A agência Trócaire também relatou a situação do povo de Afar, onde “faz muito calor e a água está suja, contaminada pela urina dos macacos”. Na região, “a caminhada para buscar a água é horrível” e a busca pela água tem se transformado na tarefa principal de muitas pessoas à medida que a seca piora. O desespero leva as pessoas a beber água contaminada pela urina e as fezes dos animais.

Pessoas como Abdellah, um homem de 23 anos que mora em Afar, “sobrevivem com pouco, senão nada, fazem viagens difíceis em meio ao calor extremo e sem um sustento”, informou a agência.

“Temos que sair cedo da cidade enquanto ainda está escuro. Caminhamos pelo leito do rio, depois escalamos as montanhas, descemos por um vale, escalamos outra montanha, até chegar finalmente à água. Essa é a viagem”, disse Abdellah a Trócaire.

“Nós bebemos a água onde os macacos vão ao banheiro. É água ruim. Isso nos deixa doentes. Você pode ver o esterco animal nos outros pontos da viagem. Macacos e hienas passaram por lá”, diz Abdellah. Ele afirmou que a situação da sua comunidade não melhorará sem ajuda externa e lembrou que as crianças carecem de educação, pois ao invés de irem à escola, são obrigadas a fazer longas viagens em busca de água.

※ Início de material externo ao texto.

(** * APIManagerTemplate: the credential holder and the request dispatcher

    A shallow embedding of [manager.py]: the [URL] string type with its
    path-joining operator, the [AuthManager] model (validated construction,
    [api_url], [headers]) and [RequestManager.request].

    Python strings are modelled as [string], read as the UTF-8 bytes of the
    text.  The characters the code itself inspects are ['/'] (in
    [rstrip]/[lstrip]) and [':'] (in the login check of [BasicAuth]); both
    are ASCII and never occur inside the encoding of another character.
    [str.lower] is computed here on ASCII strings; on a string with a
    character outside ASCII it is what the interpreter's Unicode tables
    make it, which the environment supplies. *)

From Stdlib Require Import String Ascii List Bool Arith Lia.
From stdpp Require Import gmap strings.

Local Open Scope string_scope.

#[local] Arguments String.append !s1 s2 : simpl nomatch.

(** ** Python string primitives *)

Module PyStr.

Definition is_slash (c : ascii) : bool := Ascii.eqb c "/"%char.

(** [s.lstrip('/')]: drop the longest prefix made of ['/']. *)
Fixpoint lstrip (s : string) : string :=
  match s with
  | EmptyString => EmptyString
  | String c r => if is_slash c then lstrip r else s
  end.

(** [s.rstrip('/')]: drop the longest suffix made of ['/']. *)
Fixpoint rstrip (s : string) : string :=
  match s with
  | EmptyString => EmptyString
  | String c r =>
      match rstrip r with
      | EmptyString => if is_slash c then EmptyString else String c EmptyString
      | r' => String c r'
      end
  end.

(** [n] copies of ['/']. *)
Fixpoint slashes (n : nat) : string :=
  match n with
  | O => EmptyString
  | S k => String "/"%char (slashes k)
  end.

(** First and last characters, when there are any. *)
Definition head (s : string) : option ascii :=
  match s with
  | EmptyString => None
  | String c _ => Some c
  end.

Fixpoint last (s : string) : option ascii :=
  match s with
  | EmptyString => None
  | String c EmptyString => Some c
  | String _ r => last r
  end.

Definition starts_with_slash (s : string) : bool :=
  match head s with Some c => is_slash c | None => false end.

Definition ends_with_slash (s : string) : bool :=
  match last s with Some c => is_slash c | None => false end.

(** [c.lower()] on one ASCII character: ['A'..'Z'] move to ['a'..'z']. *)
Definition lower_char (c : ascii) : ascii :=
  let n := nat_of_ascii c in
  if Nat.leb 65 n && Nat.leb n 90 then ascii_of_nat (n + 32) else c.

(** [s.lower()] on a string of ASCII characters. *)
Fixpoint lower_ascii (s : string) : string :=
  match s with
  | EmptyString => EmptyString
  | String c r => String (lower_char c) (lower_ascii r)
  end.

(** Whether every character of [s] is ASCII. *)
Fixpoint is_ascii (s : string) : bool :=
  match s with
  | EmptyString => true
  | String c r => Nat.ltb (nat_of_ascii c) 128 && is_ascii r
  end.

(** [s.lower()].  [unicode_lower] is [str.lower] on the strings that have a
    character outside ASCII. *)
Definition lower (unicode_lower : string -> string) (s : string) : string :=
  if is_ascii s then lower_ascii s else unicode_lower s.

(** [":" in s]. *)
Fixpoint contains_colon (s : string) : bool :=
  match s with
  | EmptyString => false
  | String c r => Ascii.eqb c ":"%char || contains_colon r
  end.
(** * ai-ops-studio: the dynamic task graph and the self-healing orchestrator

    A shallow embedding of the two classes that
    [services/self-evolution-engine/evolution-agent.ts] emits:
    [DynamicTaskGraph] (dependency-driven dispatch under a concurrency limit)
    and [SelfHealingOrchestrator] (failure prediction and a chain of recovery
    strategies).

    JavaScript numbers are read as exact rationals ([Q]); promises are
    identified by the order in which they are created; everything the two
    classes call but do not define (the agent executor, the workflow runner,
    the predictor, the model update) is an environment that the definitions
    take as an argument. *)

From Stdlib Require Import QArith Qabs Lqa Sorted SpecFloat.
From stdpp Require Import gmap strings list pretty.

Local Open Scope Z_scope.
Local Open Scope nat_scope.

(** ** DynamicTaskGraph *)

Module TaskGraph.

(** [interface TaskNode] *)
Record TaskNode := {
  id : string;
  agent : string;
  dependencies : list string;
  priority : Q;
  estimatedDuration : Q
}.

(** A promise is named by its creation index; a promise without an entry in
    the status map is still pending. *)
Definition promise := nat.

Inductive settlement := Fulfilled | Rejected.

#[global] Instance settlement_eq_dec : EqDecision settlement.
Proof. solve_decision. Defined.

(** The fields of the class.  [nodes] is a JS [Map]: insertion ordered, a
    second [set] of a key replaces the value where the key already sits. *)
Record DynamicTaskGraph := {
  nodes : list (string * TaskNode);
  executionPool : gmap string promise;
  maxConcurrency : nat
}.

Definition new_graph : DynamicTaskGraph :=
  {| nodes := []; executionPool := ∅; maxConcurrency := 16 |}.
(** * alzdc.py: the diet quiz and the dataset analysis, embedded in Rocq

    The script runs top to bottom on every page interaction.  Its first
    part asks eight questions through [st.selectbox] and accumulates three
    module-level counters; its second part loads [brain_diet_data.csv],
    derives a [diet_score] column and hands the frame to pandas, scipy and
    matplotlib inside a [try ... except FileNotFoundError].

    Python integers are unbounded ([Z]); a pandas column is int64 (a [Z]
    wrapped to 64 bits) or float64; Python and numpy floats are IEEE
    binary64, taken from the specification of floating-point arithmetic of
    the standard library ([SpecFloat], precision 53, exponent bound 1024). *)

From Stdlib Require Import ZArith Lia SpecFloat.
From stdpp Require Import base option list strings gmap pretty.

Local Open Scope Z_scope.

(** ** Exceptions and the result of a computation that may raise *)

(** [KeyError key] is what [df[col]] raises for a missing column;
    [KeyErrorNotInIndex missing] is the [KeyError] of [df[list of names]],
    whose message lists the names that are not columns.  [EmptyDataError]
    and [ParserError] are those of [pandas.errors]. *)
Inductive exn :=
  | ZeroDivisionError
  | ValueError
  | OverflowError
  | FileNotFoundError (path : string)
  | KeyError (key : string)
  | KeyErrorNotInIndex (missing : list string)
  | EmptyDataError
  | ParserError
  | LibraryError.

Inductive res (A : Type) :=
  | Ok (a : A)
  | Raise (e : exn).
Arguments Ok {A} a.
Arguments Raise {A} e.

Definition rbind {A B} (c : res A) (k : A → res B) : res B :=
  match c with
  | Ok a => k a
  | Raise e => Raise e
  end.

Notation "x ←r c ; k" := (rbind c (λ x, k))
  (at level 100, c at next level, right associativity).

(** ** Python floats *)

Module Float.

Definition prec : Z := 53.
Definition emax : Z := 1024.

(** [float(n)] for an integer: the nearest binary64 *)
Definition of_int (n : Z) : spec_float := binary_normalize prec emax n 0 false.

Definition add : spec_float → spec_float → spec_float := SFadd prec emax.
Definition sub : spec_float → spec_float → spec_float := SFsub prec emax.
Definition mul : spec_float → spec_float → spec_float := SFmul prec emax.
Definition div : spec_float → spec_float → spec_float := SFdiv prec emax.

(** The binary64 nearest to [n/d]: what a short decimal literal such as
    0.1 (1/10) is read as. *)
Definition ratio (n d : Z) : spec_float := div (of_int n) (of_int d).

(** [a / b] on two Python integers: [ZeroDivisionError] on a zero divisor,
    otherwise the quotient rounded once (both operands are exact below
    2^53, the only range the counters of this script reach). *)
Definition truediv (a b : Z) : res spec_float :=
  if b =? 0 then Raise ZeroDivisionError
  else Ok (div (of_int a) (of_int b)).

“Não tenho mais palavras para expressar como é difícil. O que mais precisamos e o que pedimos é água”, disse o jovem etíope.

A Convenção das Nações Unidas para o combate à desertificação (UNCCD) afirmou que o Dia Mundial de Combate à Desertificação 2021 se centrou na necessidade de converter as terras degradadas em terras saudáveis. A medida contribuirá para reduzir os impactos das alterações climáticas e conduzirá a uma recuperação sustentável após a pandemia da covid-19.

“Restaurar terras degradadas traz resiliência econômica, cria empregos, aumenta os rendimentos e a segurança alimentar. Ajuda a recuperar a biodiversidade. Bloqueia o carbono atmosférico que aquece a Terra e retarda as mudanças climáticas”, disse a UNCCD.

Publicado originalmente na ACI África.